I get the opportunity to work with regulators all over the world who are building a new, better regulatory model for the digital age. It makes me a good judge -- I know when something is exciting.

And something exciting is happening now at the FDIC. (For listeners outside the United State, the Federal Deposit Insurance Corporation is, among other things, our primary US regulator for small banks.) We’ve had the FDIC chairman, Jelena McWilliams, on the show twice. She is a remarkable leader who is driving an agenda of transformational change to modernize both bank technology and regulatory technology, at the same time. In 2019 she announced the creation of an innovation unit, FDiTech, and embarked on a search for a Chief Innovation Officer.

This spring -- more than two years later, after an extremely diligent search -- she found him. Sultan Meghji has set out to change how bank regulation is done.

One thing that sets Sultan apart from most of his peers at other agencies is that he comes from the tech world. In our talk he describes some of his background, which goes back to the early days of the World Wide Web. He also has experience in the part of the government that is arguably the most sophisticated in using technology, namely national security intelligence. He understands the tech world, which means he deeply understands what could be done by technology, in the financial regulatory space.

In our talk, Sultan lays out the themes of the agency’s innovation work and says that the most urgent one is financial inclusion. He says the evolution of the banking system has lagged the evolution of the population, and talks about how it needs to be “engineered.” He also talks about using technology to build the system’s resilience, its ability to “take a punch.” He looks, too, at how to “protect the future,” to keep up with trends like digital assets, AI and, as he says, “banking on Mars.”

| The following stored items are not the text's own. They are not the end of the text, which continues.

(** * The Fibonacci reference notebook of pybryt's demo

    The notebook defines two functions, both called [fibonacci]: a recursive
    one memoised in the global dict [fibs], and an iterative one that fills a
    numpy array.  Both append value annotations to global lists when their
    [track] flag is set.  This file embeds the two functions over an explicit
    program state and proves their contracts. *)

From Stdlib Require Import ZArith Lia.
From stdpp Require Import gmap list strings.

Open Scope Z_scope.

(** ** Program state and effects *)

(** Python exceptions the two functions can raise. *)
Inductive exn : Type :=
| RecursionError
| IndexError
| ValueError.

Inductive res (A : Type) : Type :=
| Ok (a : A)
| Raise (e : exn).
Arguments Ok {A} a.
Arguments Raise {A} e.

(** What is handed to [pybryt.Value]: the dict or the array as it stands at
    the time of the call. *)
Inductive captured : Type :=
| CapturedMap (m : gmap Z Z)
| CapturedArray (a : list Z).

Inductive annotation : Type :=
| Value (v : captured) (success_message name : string).

(** The globals of the notebook: the memoisation dict [fibs] and the two
    annotation lists. *)
Record State : Type := mkState {
  fibs : gmap Z Z;
  map_annots : list annotation;
  dyn_annots : list annotation
}.

(** [fibs = {}], [map_annots = []], [dyn_annots = []]. *)
Definition init_state : State :=
  {| fibs := ∅; map_annots := []; dyn_annots := [] |}.

(** Instrumentation: the primitive operations of the memoised function, in
    the order they happen. *)
Inductive event : Type :=
| EvCall (n : Z)
| EvAdd (n : Z)
| EvStore (n : Z).

Global Instance event_eq_dec : EqDecision event.
Proof. solve_decision. Defined.

(** A computation reads and writes the globals, may raise, and logs its
    primitive operations.  A raised exception keeps the state reached so
    far, as in Python. *)
Definition M (A : Type) : Type := State → res A * State * list event.

Definition ret {A} (a : A) : M A := λ s, (Ok a, s, []).

Definition raise {A} (e : exn) : M A := λ s, (Raise e, s, []).

Definition bind {A B} (m : M A) (k : A → M B) : M B :=
  λ s, match m s with
       | (Ok a, s1, t1) =>
           match k a s1 with
           | (r, s2, t2) => (r, s2, t1 ++ t2)
           end
       | (Raise e, s1, t1) => (Raise e, s1, t1)
       end.

Notation "'do' x <- m ; k" := (bind m (λ x, k))
  (at level 10, x name, m at level 100, k at level 200, only parsing).
Notation "m ;; k" := (bind m (λ _, k))
  (at level 100, k at level 200, right associativity, only parsing).

Definition lift {A} (r : res A) : M A := λ s, (r, s, []).

Definition tick (e : event) : M unit := λ s, (Ok tt, s, [e]).

Definition get_fibs : M (gmap Z Z) := λ s, (Ok (fibs s), s, []).

(** [fibs[n] = f] on the global dict. *)
Definition store_fib (n f : Z) : M unit :=
  λ s, (Ok tt,
        {| fibs := <[n:=f]> (fibs s);
           map_annots := map_annots s;
           dyn_annots := dyn_annots s |},
        [EvStore n]).

(** [map_annots.append(pybryt.Value(fibs, ...))]. *)
Definition append_map_annot : M unit :=
  λ s, (Ok tt,
        {| fibs := fibs s;
           map_annots := map_annots s ++
             [Value (CapturedMap (fibs s)) "Found hash map implementation" "hash_map"];
           dyn_annots := dyn_annots s |},
        []).

(** [dyn_annots.append(pybryt.Value(a, ...))]. *)
Definition append_dyn_annot (a : list Z) : M unit :=
  λ s, (Ok tt,
        {| fibs := fibs s;
           map_annots := map_annots s;
           dyn_annots := dyn_annots s ++
             [Value (CapturedArray a) "Found dynamic programming implementation" "dyn_array"] |},
        []).

(** [for i in l: a = body(i, a)]. *)
Fixpoint for_each {A} (l : list Z) (body : Z → A → M A) (a : A) : M A :=
  match l with
  | [] => ret a
  | i :: l' => do a' <- body i a; for_each l' body a'
  end.

(** [[f(i) for i in l]], evaluated left to right. *)
Fixpoint map_each {A} (l : list Z) (f : Z → M A) : M (list A) :=
  match l with
  | [] => ret []
  | i :: l' => do v <- f i; do vs <- map_each l' f; ret (v :: vs)
  end.

(** Python's [range(lo, hi)]. *)
Definition range (lo hi : Z) : list Z := seqZ lo (hi - lo).

(** ** The hash map implementation *)

Module HashMap.

(** [depth] is the number of stack frames left before Python raises
    [RecursionError].  The two inner calls leave [track] at its default,
    [True]. *)
Fixpoint fibonacci (depth : nat) (n : Z) (track : bool) : M Z :=
  match depth with
  | O => raise RecursionError
  | S depth' =>
      tick (EvCall n) ;;
      if n =? 0 then ret 0
      else if n =? 1 then ret 1
      else
        do cache <- get_fibs;
        match cache !! n with
        | Some v => ret v
        | None =>
            do a <- fibonacci depth' (n - 1) true;
            do b <- fibonacci depth' (n - 2) true;
            tick (EvAdd n) ;;
            let f := a + b in
            store_fib n f ;;
            (if track then append_map_annot else ret tt) ;;
            ret f
        end
  end.

(** The two loops of the notebook, [for n in range(k): fibonacci(n)] that
    prints the terms and [for n in range(k): fibonacci(n, track=False)] that
    is timed; the result is the list of the values returned. *)
Definition first_terms (depth : nat) (track : bool) (k : Z) : M (list Z) :=
  map_each (range 0 k) (λ n, fibonacci depth n track).

End HashMap.

(** ** The dynamic programming implementation *)

(** numpy's [int] dtype is the C long of the platform: 64 bits, two's
    complement. *)
Definition int_bits : Z := 64.

(** Wrap-around of a signed [int_bits]-bit integer. *)
Definition wrap (x : Z) : Z :=
  (x + 2 ^ (int_bits - 1)) mod 2 ^ int_bits - 2 ^ (int_bits - 1).

(** Addition of two numpy integer scalars: overflow wraps. *)
Definition np_add (a b : Z) : Z := wrap (a + b).

(** [np.zeros(len, dtype=int)]. *)
Definition np_zeros (len : Z) : res (list Z) :=
  if len <? 0 then Raise ValueError else Ok (replicate (Z.to_nat len) 0).

(** numpy resolves a negative index from the end and refuses an index out
    of range. *)
Definition np_index (a : list Z) (i : Z) : res nat :=
  let len := Z.of_nat (length a) in
  if (0 <=? i) && (i <? len) then Ok (Z.to_nat i)
  else if (- len <=? i) && (i <? 0) then Ok (Z.to_nat (i + len))
  else Raise IndexError.

(** [a[i]]. *)
Definition np_get (a : list Z) (i : Z) : res Z :=
  match np_index a i with
  | Ok j => match a !! j with Some v => Ok v | None => Raise IndexError end
  | Raise e => Raise e
  end.

(** [a[i] = v]. *)
Definition np_set (a : list Z) (i : Z) (v : Z) : res (list Z) :=
  match np_index a i with
  | Ok j => Ok (<[j:=v]> a)
  | Raise e => Raise e
  end.

Module DynProg.

(** The body of [for i in range(2, n + 1)]. *)
Definition fill (i : Z) (fibs : list Z) : M (list Z) :=
  do a <- lift (np_get fibs (i - 1));
  do b <- lift (np_get fibs (i - 2));
  lift (np_set fibs i (np_add a b)).

(** The local [fibs] shadows the global dict. *)
Definition fibonacci (n : Z) (track : bool) : M Z :=
  do fibs <- lift (np_zeros (n + 1));
  do fibs <- (if 0 <? n then lift (np_set fibs 1 1) else ret fibs);
  do fibs <- for_each (range 2 (n + 1)) fill fibs;
  (if track then append_dyn_annot fibs else ret tt) ;;
  lift (np_get fibs n).

(** The two loops over the iterative function, as for the hash map
    implementation: [for n in range(k): fibonacci(n)] and
    [for n in range(k): fibonacci(n, track=False)]. *)
Definition first_terms (track : bool) (k : Z) : M (list Z) :=
  map_each (range 0 k) (λ n, fibonacci n track).

End DynProg.

(** ** The submitted notebook *)

Module Submission.

(** The student's function: the hash map algorithm with no [track]
    parameter and no annotation.  It runs in a notebook of its own, whose
    globals are its dict [fibs]. *)
Fixpoint fibonacci (depth : nat) (n : Z) : M Z :=
  match depth with
  | O => raise RecursionError
  | S depth' =>
      tick (EvCall n) ;;
      if n =? 0 then ret 0
      else if n =? 1 then ret 1
      else
        do cache <- get_fibs;
        match cache !! n with
        | Some v => ret v
        | None =>
            do a <- fibonacci depth' (n - 1);
            do b <- fibonacci depth' (n - 2);
            tick (EvAdd n) ;;
            let f := a + b in
            store_fib n f ;;
            ret f
        end
  end.

(** [for n in range(k): fibonacci(n)], printed or timed. *)
Definition first_terms (depth : nat) (k : Z) : M (list Z) :=
  map_each (range 0 k) (λ n, fibonacci depth n).

End Submission.

(** ** The canonical sequence and the invariants of the globals *)

(** The sequence as the specification gives it: 0, 1, and from there on the
    sum of the two previous terms. *)
Fixpoint canonical_nat (n : nat) : Z :=
  match n with
  | O => 0
  | S p =>
      match p with
      | O => 1
      | S q => canonical_nat p + canonical_nat q
      end
  end.

Definition canonical (n : Z) : Z := canonical_nat (Z.to_nat n).

(** Two consecutive terms at once, to evaluate the sequence far out. *)
Fixpoint canonical_pair (n : nat) : Z * Z :=
  match n with
  | O => (0, 1)
  | S p => let '(a, b) := canonical_pair p in (b, a + b)
  end.

(** The value and the final state of a run. *)
Definition value_of {A} (x : res A * State * list event) : res A := x.1.1.
Definition state_of {A} (x : res A * State * list event) : State := x.1.2.

(** Every stored index is a natural number and holds its Fibonacci
    number. *)
Definition cache_ok (c : gmap Z Z) : Prop :=
  ∀ k v, c !! k = Some v → 0 ≤ k ∧ v = canonical k.

(** The dict holds exactly the indices 2..m, each with its Fibonacci
    number. *)
Definition cache_upto (m : Z) (c : gmap Z Z) : Prop :=
  ∀ k, c !! k = if decide (2 ≤ k ≤ m) then Some (canonical k) else None.

(** The state after [fibs[n] = f] and the guarded append. *)
Definition finish (n f : Z) (track : bool) (s : State) : State :=
  let c := <[n:=f]> (fibs s) in
  {| fibs := c;
     map_annots :=
       (if track
        then map_annots s ++
             [Value (CapturedMap c) "Found hash map implementation" "hash_map"]
        else map_annots s);
     dyn_annots := dyn_annots s |}.

(** The states the notebook can be in: the globals as first assigned, then
    any calls of either function. *)
Inductive reachable : State → Prop :=
| reachable_init : reachable init_state
| reachable_map s depth n track :
    reachable s → reachable (state_of (HashMap.fibonacci depth n track s))
| reachable_dyn s n track :
    reachable s → reachable (state_of (DynProg.fibonacci n track s)).

(** How often an event occurs in a log. *)
Definition occurrences (e : event) (t : list event) : nat :=
  length (filter (λ x, x = e) t).

(** What one call of the increasing loop logs once the two previous terms
    are at hand. *)
Definition step_trace (n : Z) : list event :=
  [EvCall n; EvCall (n - 1); EvCall (n - 2); EvAdd n; EvStore n].

(** The log of [fibonacci(0)], ..., [fibonacci(k)] from the empty dict,
    for [1 ≤ k]. *)
Definition loop_trace (k : Z) : list event :=
  [EvCall 0; EvCall 1] ++ concat (step_trace <$> seqZ 2 (k - 1)).

(** The array once the indices up to [i] are filled: wrapped Fibonacci
    numbers, then zeros. *)
Definition filled (i n : Z) : list Z :=
  (λ j, if j <=? i then wrap (canonical j) else 0) <$> seqZ 0 (n + 1).

(** The state after the guarded append of the array. *)
Definition recorded (a : list Z) (track : bool) (s : State) : State :=
  if track
  then {| fibs := fibs s;
          map_annots := map_annots s;
          dyn_annots := dyn_annots s ++
            [Value (CapturedArray a) "Found dynamic programming implementation" "dyn_array"] |}
  else s.



(** How many annotations a completed call [fibonacci(n, track)] appends
    when the dict holds 2..m. *)
Definition cold_annots (m n : Z) (track : bool) : Z :=
  if decide (n ≤ m) then 0 else n - m - 1 + (if track then 1 else 0).

Lemma Ok_inj {A} (a b : A) : Ok a = Ok b → a = b.
Proof. by intros [= ->]. Qed.

(** ** The canonical sequence *)

Lemma canonical_0 : canonical 0 = 0.
Proof. reflexivity. Qed.

Lemma canonical_1 : canonical 1 = 1.
Proof. reflexivity. Qed.

Lemma canonical_rec n : 2 ≤ n → canonical n = canonical (n - 1) + canonical (n - 2).
Proof.
  intros Hn. unfold canonical.
  replace (Z.to_nat n) with (S (S (Z.to_nat (n - 2)))) by lia.
  replace (Z.to_nat (n - 1)) with (S (Z.to_nat (n - 2))) by lia.
  reflexivity.
Qed.

Lemma canonical_pair_spec n :
  canonical_pair n = (canonical_nat n, canonical_nat (S n)).
Proof.
  induction n as [|n IH]; [reflexivity|].
  cbn [canonical_pair]. rewrite IH.
  destruct n; [reflexivity|].
  f_equal. cbn [canonical_nat]. lia.
Qed.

And he explains his vision for what he calls amplification. Sultan says the banking system has always been very human centric, with people having conversations and moving paper around, and he contrasts this to the way the new generation of digital natives do things and what they expect. He notes that there is a lot of “air” between what a 25 year old has on their phone today and what the regulatory system is designed to handle.

One of the most intriguing parts of the amplification vision is the goal of removing “hands on keyboards.” He wants the computers to find the risks, while the FDIC examiners use tablets to track and manage it. He imagines a day when the examiner will get up in the morning, pick up the tablet, check a risk dashboard for a bank or a market sector, and zero in immediately on the key information.

This episode also introduces a topic that I'm working with every day, but that is barely registering yet in most regulatory technology conversations, and that is open source. For those not familiar with it, the tech sector moved long ago to open sourcing most of its computer code. They took the proprietary code they had created and owned, and made it available for everyone else, including competitors, to use, for free. Obviously there is still plenty of proprietary code, but companies learned that by sharing code for functions that are widely needed, the ecosystem could move forward together in ways that would benefit everyone. Open source helps make complex systems interoperable and efficient and nimble. I think it is a big part of the future of regulation.

Sultan says that, for the World Wide Web, open source foundations created a toolbox and let everyone around the world grab tools from it, and then work with them together. He says this led to creation of the largest economic expansion in human history, by orders of magnitude. Almost all of the backbone of the internet is open source. Sultan is intrigued by the opportunity to take this approach and see if it could work in the regulatory space

The day we recorded this program, the FDIC announced plans for its first TechSprint, which will focus on financial inclusion. Sultan also encourages us to watch for other initiatives in the months ahead, including the results of the rapid prototyping project the FDIC launched last year on modernizing the call report, and also its initiative on the potential to use a public/private standard-setting body to make it easier for community banks to evaluate and safely use technology partners and vendors.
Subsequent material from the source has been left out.